Vice President Sales and Marketing Toyota Australia, Sean Hanley, mengatakan keputusan ini diambil karena adanya perubahan selera konsumen terhadap SUV tangguh di Australia.
“Fortuner telah menjadi produk yang bagus bagi kami selama bertahun-tahun dan memiliki basis pelanggan yang kecil namun antusias. Tapi dengan perubahan preferensi konsumen di Australia, kami memutuskan untuk menghentikan Fortuner,” kata Hanley, dikutip dari CarExpert, Rabu (12/11/2025).
Fortuner akan resmi keluar dari showroom Australia pada pertengahan 2026. Meski demikian, banyak konsumen yang sudah lebih dulu beralih ke model Toyota lain yang lebih sesuai kebutuhan.
“Sebagian besar pelanggan kini kembali ke Hilux, atau beralih ke SUV seperti Land Cruiser Prado dan Land Cruiser 300 Series,” ujar Hanley.
Berdasarkan data penjualan periode Januari hingga Oktober 2025, Fortuner terjual 2.928 unit. Angka tersebut jauh di bawah pesaing utamanya, Ford Everest dengan 21.915 unit dan Isuzu MU-X dengan 12.499 unit.

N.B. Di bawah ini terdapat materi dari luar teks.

(** * A shallow embedding of the Streamlit to-do application (app.py)

    The persistent table [todoitem], the four database operations, the
    Gemini translation call, the session translation cache and the button
    handlers of the page are embedded as executable functions.  The SQLite
    table is a list of rows in rowid order; every operation takes the table
    and gives back the table after its commit. *)

From stdpp Require Import gmap strings list fin_maps.
From Stdlib Require Import ZArith Lia Ascii String Sorted DecimalString DecimalZ.

Local Open Scope Z_scope.

(** ** Data model *)

(** [datetime.date]: a calendar date. *)
Record date := mk_date { year : nat; month : nat; day : nat }.

(** A row of the table [todoitem], as a loaded [TodoItem] instance carries it.
    [id] is the primary key (an alias of the SQLite rowid); [title] and
    [completed] are NOT NULL columns, the three others are nullable. *)
Record TodoItem := mk_TodoItem {
  id : Z;
  title : string;
  description : option string;
  completed : bool;
  priority : option string;
  due_date : option date
}.

(** [TodoItemCreate]: no [id] and no [completed] field. *)
Record TodoItemCreate := mk_TodoItemCreate {
  create_title : string;
  create_description : option string;
  create_priority : option string;
  create_due_date : option date
}.

(** A field of a pydantic model declared [Optional[T] = None]: either the
    constructor did not receive it ([Unset], outside [model_fields_set]) or
    it did, with [None] or with a value. *)
Inductive field (A : Type) : Type :=
| Unset
| Given (v : option A).
Arguments Unset {A}.
Arguments Given {A} v.

Record TodoItemUpdate := mk_TodoItemUpdate {
  update_title : field string;
  update_description : field string;
  update_completed : field bool;
  update_priority : field string;
  update_due_date : field date
}.

(** Exceptions the operations raise, with their message. *)
Inductive exn :=
| ValidationError (msg : string)
| IntegrityError (msg : string)
| ApiError (msg : string).

Definition str_exn (e : exn) : string :=
  match e with
  | ValidationError m | IntegrityError m | ApiError m => m
  end.

(** A Python call either returns or raises. *)
Inductive outcome (A : Type) : Type :=
| Returns (a : A)
| Raises (e : exn).
Arguments Returns {A} a.
Arguments Raises {A} e.

(** ** The table and the SQL statements the session emits *)

Definition table := list TodoItem.

(** [session.get(TodoItem, todo_id)]: SELECT by primary key. *)
Definition session_get (db : table) (todo_id : Z) : option TodoItem :=
  List.find (fun row => id row =? todo_id) db.
Lemma bind_subseteq {A B} (g h : A -> list B) (l : list A) :
  (forall x, g x ⊆ h x) -> l ≫= g ⊆ l ≫= h.
Proof.
  intros Hgh y Hy. apply list_elem_of_bind in Hy as (x & Hy & Hx).
  apply list_elem_of_bind. exists x. split; [by apply Hgh|done].
Qed.
End RequestLists.

Section SetUp.
Variable NGHOST : Z.
Variable my_rank : Z.
Variable nblevel : nblevel_t.
Variable pmb : LevelBlock.
Variable mylevel : Z.
Variable ec : EdgeCounts.

(** The arrays set up for one neighbour, the request started and the
    requests waited on for it. *)
Let set_up_for (n : Neighbor) : list Request :=
  if decide (rank (snb (nbk n)) <> my_rank) then
    [(field_send, bufid n); (field_recv, bufid n)]
    ++ ((fun c => (flux_request n c).1)
          <$> SetupPersistentMPI_flcor (block pmb) mylevel (nbk n) (fid n) (eid n)
                (edge_flag_ ec (Z.to_nat (eid n)))
                (variable_sizes NGHOST pmb (ni (nbk n)) (cnghost pmb)).1)
  else [].
(* ===== verification/Paths.v ===== *)
(** * Facts about POSIX paths

    What [os.path.basename], [join], [normpath] and [relpath] do on the paths the worker builds:
    components of a normalised path, the path of a child relative to its directory. *)
From S2P Require Import Prelude PyStr.
From stdpp Require Import options.

(** One ordinary path component: not empty, without a slash, neither [.] nor [..]. *)
Definition component (c : pystr) : bool :=
  negb (c =s []) && negb (c =s dot) && negb (c =s dotdot) && negb (bool_decide (slash ∈ c)).

Lemma component_spec c :
  component c = true ↔ c ≠ [] ∧ c ≠ dot ∧ c ≠ dotdot ∧ slash ∉ c.
Proof.
  unfold component. rewrite !andb_true_iff, !negb_true_iff, !bool_decide_eq_false. tauto.
Qed.

Lemma elem_of_rev {A} (x : A) l : x ∈ rev l ↔ x ∈ l.
Proof. rewrite !list_elem_of_In. symmetry. apply in_rev. Qed.

(** ** Splitting at slashes *)

Lemma split_char_aux_app sep cur a b :
  split_char_aux sep cur (a ++ sep :: b) = split_char_aux sep cur a ++ split_char sep b.
Proof.
  revert cur. induction a as [|c a IH]; intros cur; simpl.
  - by rewrite Z.eqb_refl.
  - destruct (c =? sep); [|apply IH]. by rewrite IH.
Qed.

Lemma split_char_app sep a b : split_char sep (a ++ sep :: b) = split_char sep a ++ split_char sep b.
Proof. apply split_char_aux_app. Qed.

Lemma split_char_aux_free sep cur a : sep ∉ a → split_char_aux sep cur a = [rev cur ++ a].
Proof.
  revert cur. induction a as [|c a IH]; intros cur Ha; simpl; [by rewrite app_nil_r|].
  rewrite not_elem_of_cons in Ha. destruct Ha as [Hc Ha].
  destruct (Z.eqb_spec c sep); [congruence|]. rewrite IH by done. simpl. by rewrite <- app_assoc.
Qed.

Lemma split_char_free sep a : sep ∉ a → split_char sep a = [a].
Proof. intros H. unfold split_char. by rewrite split_char_aux_free. Qed.

Lemma split_char_aux_elem sep cur a x : sep ∉ cur → x ∈ split_char_aux sep cur a → sep ∉ x.
Proof.
  revert cur. induction a as [|c a IH]; intros cur Hc; simpl.
  - intros ->%list_elem_of_singleton. by rewrite elem_of_rev.
  - destruct (Z.eqb_spec c sep) as [->|Hne].
    + intros [->|H]%elem_of_cons; [by rewrite elem_of_rev|].
      eapply (IH []); [apply not_elem_of_nil|done].
    + apply IH. apply not_elem_of_cons. auto.
Qed.

Lemma split_char_elem sep a x : x ∈ split_char sep a → sep ∉ x.
Proof. apply split_char_aux_elem, not_elem_of_nil. Qed.

(** ** Normalised components *)

(** The stack [normpath] computes for an absolute path. *)
Definition norm_comps (p : pystr) : list pystr := fold_left (norm_step true) (split_char slash p) [].

Definition plain (c : pystr) : Prop := c ≠ [] ∧ slash ∉ c.

Lemma norm_step_plain abs acc c : slash ∉ c → Forall plain acc → Forall plain (norm_step abs acc c).
Proof.
  intros Hc Ha. unfold norm_step. destruct ((c =s []) || (c =s dot)) eqn:E; [done|].
  apply orb_false_iff in E as [?%bool_decide_eq_false _].
  destruct (_ || _); [by constructor|]. destruct acc; [constructor|]. by inversion Ha.
Qed.

Lemma norm_comps_plain p : Forall plain (norm_comps p).
Proof.
  unfold norm_comps. pose proof (split_char_elem slash p) as Hs.
  assert (Forall plain []) as H0 by constructor. revert H0. generalize (@nil pystr).
  induction (split_char slash p) as [|c l IH]; intros acc Hacc; simpl; [done|].
  apply IH; [|apply norm_step_plain; [|done]]; intros; apply Hs; set_solver.
Qed.

Lemma norm_step_component abs acc c : component c = true → norm_step abs acc c = c :: acc.
Proof.
  intros (Hn & Hd & Hdd & _)%component_spec. unfold norm_step.
  by rewrite (bool_decide_eq_false_2 (c = [])), (bool_decide_eq_false_2 (c = dot)),
    (bool_decide_eq_false_2 (c = dotdot)) by done.
Qed.

(** Joining a component to an absolute path pushes it on the stack. *)
Lemma norm_comps_join p c :
  startswith p [slash] = true → component c = true → norm_comps (path_join p c) = c :: norm_comps p.
Proof.
  intros Hp Hc. pose proof Hc as (Hn & _ & _ & Hs)%component_spec.
  unfold path_join. destruct (startswith c [slash]) eqn:Ec.
  { apply bool_decide_eq_true in Ec as [k ->]. set_solver. }
  destruct (p =s []) eqn:Ep; [apply bool_decide_eq_true in Ep as ->; done|]. simpl.
  destruct (endswith p [slash]) eqn:El; unfold norm_comps.
  - apply bool_decide_eq_true in El as [k ->].
    rewrite <- app_assoc. simpl. rewrite !split_char_app, !fold_left_app, (split_char_free _ c) by done.
    simpl. by apply norm_step_component.
  - rewrite split_char_app, fold_left_app, (split_char_free _ c) by done. simpl.
    by apply norm_step_component.
Qed.

(** ** [relpath] *)

Definition path_comps (q : pystr) : list pystr := filter (λ x, x ≠ []) (split_char slash q).

Lemma path_comps_slash q : path_comps (slash :: q) = path_comps q.
Proof. reflexivity. Qed.

Lemma path_comps_join cs : Forall plain cs → path_comps (join [slash] cs) = cs.
Proof.
  unfold path_comps. induction cs as [|c cs IH]; intros H; [done|].
  apply Forall_cons in H as [[Hn Hs] H]. destruct cs as [|c' cs].
  - simpl. rewrite split_char_free by done. by rewrite filter_cons_True.
  - change (join [slash] (c :: c' :: cs)) with (c ++ slash :: join [slash] (c' :: cs)).
    rewrite split_char_app, split_char_free by done. simpl. rewrite filter_cons_True by done.
    f_equal. by apply IH.
Qed.

(** Reading the components back from an absolute normalised path. *)
Lemma path_comps_normpath p :
  startswith p [slash] = true → path_comps (normpath p) = rev (norm_comps p).
Proof.
  intros Hp. unfold normpath, initial_slashes. rewrite Hp. simpl negb. cbv iota.
  set (n := if _ && _ then 2%nat else 1%nat).
  assert (∃ k, n = S k) as [k Hk] by (subst n; destruct (_ && _); eauto).
  assert ((p =s []) = false) as -> by (destruct p; done).
  rewrite Hk. simpl (negb _). fold (norm_comps p).
  rewrite bool_decide_eq_false_2 by (simpl; done). simpl orb. cbv iota.
  assert (∀ m q, path_comps (replicate m slash ++ q) = path_comps q) as Hrep.
  { induction m as [|m IH]; intros q; [done|]. simpl. rewrite path_comps_slash. apply IH. }
  rewrite Hrep. apply path_comps_join.
  apply Forall_rev, norm_comps_plain.
Qed.

Lemma path_join_absolute cwd p :
  startswith cwd [slash] = true → startswith (path_join cwd p) [slash] = true.
Proof.
  intros Hc. unfold path_join. destruct (startswith p [slash]) eqn:E; [done|].
  apply bool_decide_eq_true in Hc as [k ->]. simpl.
  destruct (endswith _ _); apply bool_decide_eq_true_2; by eexists.
Qed.

Lemma path_join_nonempty a b : b ≠ [] → path_join a b ≠ [].
Proof.
  intros Hb. unfold path_join. destruct (startswith b [slash]); [done|].
  destruct (_ || _); by intros [_ ?]%app_eq_nil.
Qed.

Lemma abspath_join cwd p : abspath cwd p = normpath (path_join cwd p).
Proof. unfold abspath, path_join. by destruct (startswith p [slash]). Qed.

Lemma path_join_assoc a b c :
  b ≠ [] → startswith c [slash] = false → path_join a (path_join b c) = path_join (path_join a b) c.
Proof.
  intros Hb Hc. unfold path_join. rewrite Hc.
  assert ((b =s []) = false) as -> by by apply bool_decide_eq_false_2. simpl.
  assert (∀ x, startswith (b ++ x) [slash] = startswith b [slash]) as Hs.
  { intros x. destruct b as [|y b]; [done|]. unfold startswith. apply bool_decide_ext.
    split; intros [k [= -> _]]; by eexists. }
  assert (∀ x, endswith (x ++ b) [slash] = endswith b [slash]) as He.
  { intros x. unfold endswith. apply bool_decide_ext.
    destruct b as [|y b _] using rev_ind; [done|]. rewrite app_assoc.
    split; intros [k [_ ->]%app_inj_tail]; [exists b|exists (x ++ b)]; done. }
  assert (∀ x, ((x ++ b) =s []) = false) as Hn.
  { intros x. apply bool_decide_eq_false_2. by intros [_ ?]%app_eq_nil. }
  set (x := if endswith b [slash] then c else slash :: c).
  assert ((if endswith b [slash] then b ++ c else b ++ slash :: c) = b ++ x) as ->
    by (subst x; by destruct (endswith b [slash])).
  rewrite Hs. destruct (startswith b [slash]) eqn:Esb.
  { rewrite bool_decide_eq_false_2 by done. subst x. simpl. by destruct (endswith b [slash]). }
  set (pre := if (a =s []) || endswith a [slash] then a else a ++ [slash]).
  assert (∀ q, (if (a =s []) || endswith a [slash] then a ++ q else a ++ slash :: q) = pre ++ q) as Hpre.
  { intros q. subst pre. destruct (_ || _); [done|]. by rewrite <- app_assoc. }
  rewrite !Hpre, Hn, He. simpl. subst x. by destruct (endswith b [slash]); rewrite <- app_assoc.
Qed.

(** The path of a child, relative to its directory, is its name. *)
Lemma relpath_child cwd dir name :
  startswith cwd [slash] = true → dir ≠ [] → component name = true →
  relpath cwd (path_join dir name) dir = name.
Proof.
  intros Hcwd Hd Hc. pose proof Hc as (Hn & _ & _ & Hs)%component_spec.
  assert (startswith name [slash] = false) as Hns.
  { apply bool_decide_eq_false_2. intros [k ->]. set_solver. }
  unfold relpath. cbv zeta. fold (path_comps (abspath cwd dir)).
  fold (path_comps (abspath cwd (path_join dir name))).
  rewrite !abspath_join, path_join_assoc by done.
  rewrite 2!path_comps_normpath by auto using path_join_absolute.
  rewrite (norm_comps_join _ name) by auto using path_join_absolute. simpl.
  assert (∀ l k, strip_common l (l ++ k) = ([], k)) as Hsc.
  { induction l as [|x l IH]; intros k; simpl; [by destruct k|]. by rewrite bool_decide_eq_true_2. }
  rewrite Hsc. simpl. unfold path_join. by rewrite Hns.
Qed.

(** ** [basename] *)

Lemma drop_while_suffix {A} (f : A → bool) l : drop_while f l `suffix_of` l.
Proof.
  induction l as [|x l IH]; simpl; [done|]. destruct (f x); [|done]. by apply suffix_cons_r.
Qed.

Lemma drop_while_split {A} (f : A → bool) l :
  ∃ a, l = a ++ drop_while f l ∧ Forall (λ x, f x = true) a.
Proof.
  induction l as [|x l (a & Ha & Hf)]; simpl; [by exists []|]. destruct (f x) eqn:E.
  - exists (x :: a). split; [simpl; by f_equal|by constructor].
  - by exists [].
Qed.

Lemma basename_no_slash p : slash ∉ basename p.
Proof.
  unfold basename. cbv zeta.
  destruct (drop_while_split (λ c, negb (c =? slash)) (rev p)) as (a & Ha & Hf).
  set (d := drop_while _ (rev p)) in *.
  assert (length (rev p) - length d = length a)%nat as -> by (rewrite Ha, length_app; lia).
  rewrite Ha, take_app_length. rewrite elem_of_rev. intros Hin.
  rewrite Forall_forall in Hf. specialize (Hf _ Hin). by vm_compute in Hf.
Qed.

Lemma basename_id p : slash ∉ p → basename p = p.
Proof.
  intros Hp. unfold basename. cbv zeta. rewrite drop_while_all.
  - simpl. rewrite Nat.sub_0_r, take_ge by done. apply rev_involutive.
  - intros x Hx. apply negb_true_iff, Z.eqb_neq. intros ->. apply Hp.
    by apply elem_of_rev.
Qed.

Saat pertama kali diluncurkan, Fortuner dijual mulai 47.990 dolar Australia atau sekitar Rp 500 jutaan. Mobil ini diposisikan sebagai alternatif diesel dari Toyota Kluger yang saat itu masih bermesin bensin, dan kini sudah bertransformasi menjadi SUV hybrid sepenuhnya.
Di pasar Australia, Fortuner dijual lebih murah dari Ford Everest yang juga lahir pada 2015 dengan harga mulai 54.990 dolar Australia atau sekitar sekitar Rp 571,9 juta dengan nilai tukar saat ini.
Namun Everest disebut menempati segmen yang lebih premium karena dibangun dari rangka Ford Ranger dan ditujukan menantang Toyota Land Cruiser Prado. Rata-rata penjualan Fortuner sejak 2016 hingga 2024 hanya sekitar 3.400 unit per tahun.
Bantah Gagal Meski performa Fortuner tidak begitu moncer, Toyota tidak menganggap keberadaannya di Australia sebagai kegagalan.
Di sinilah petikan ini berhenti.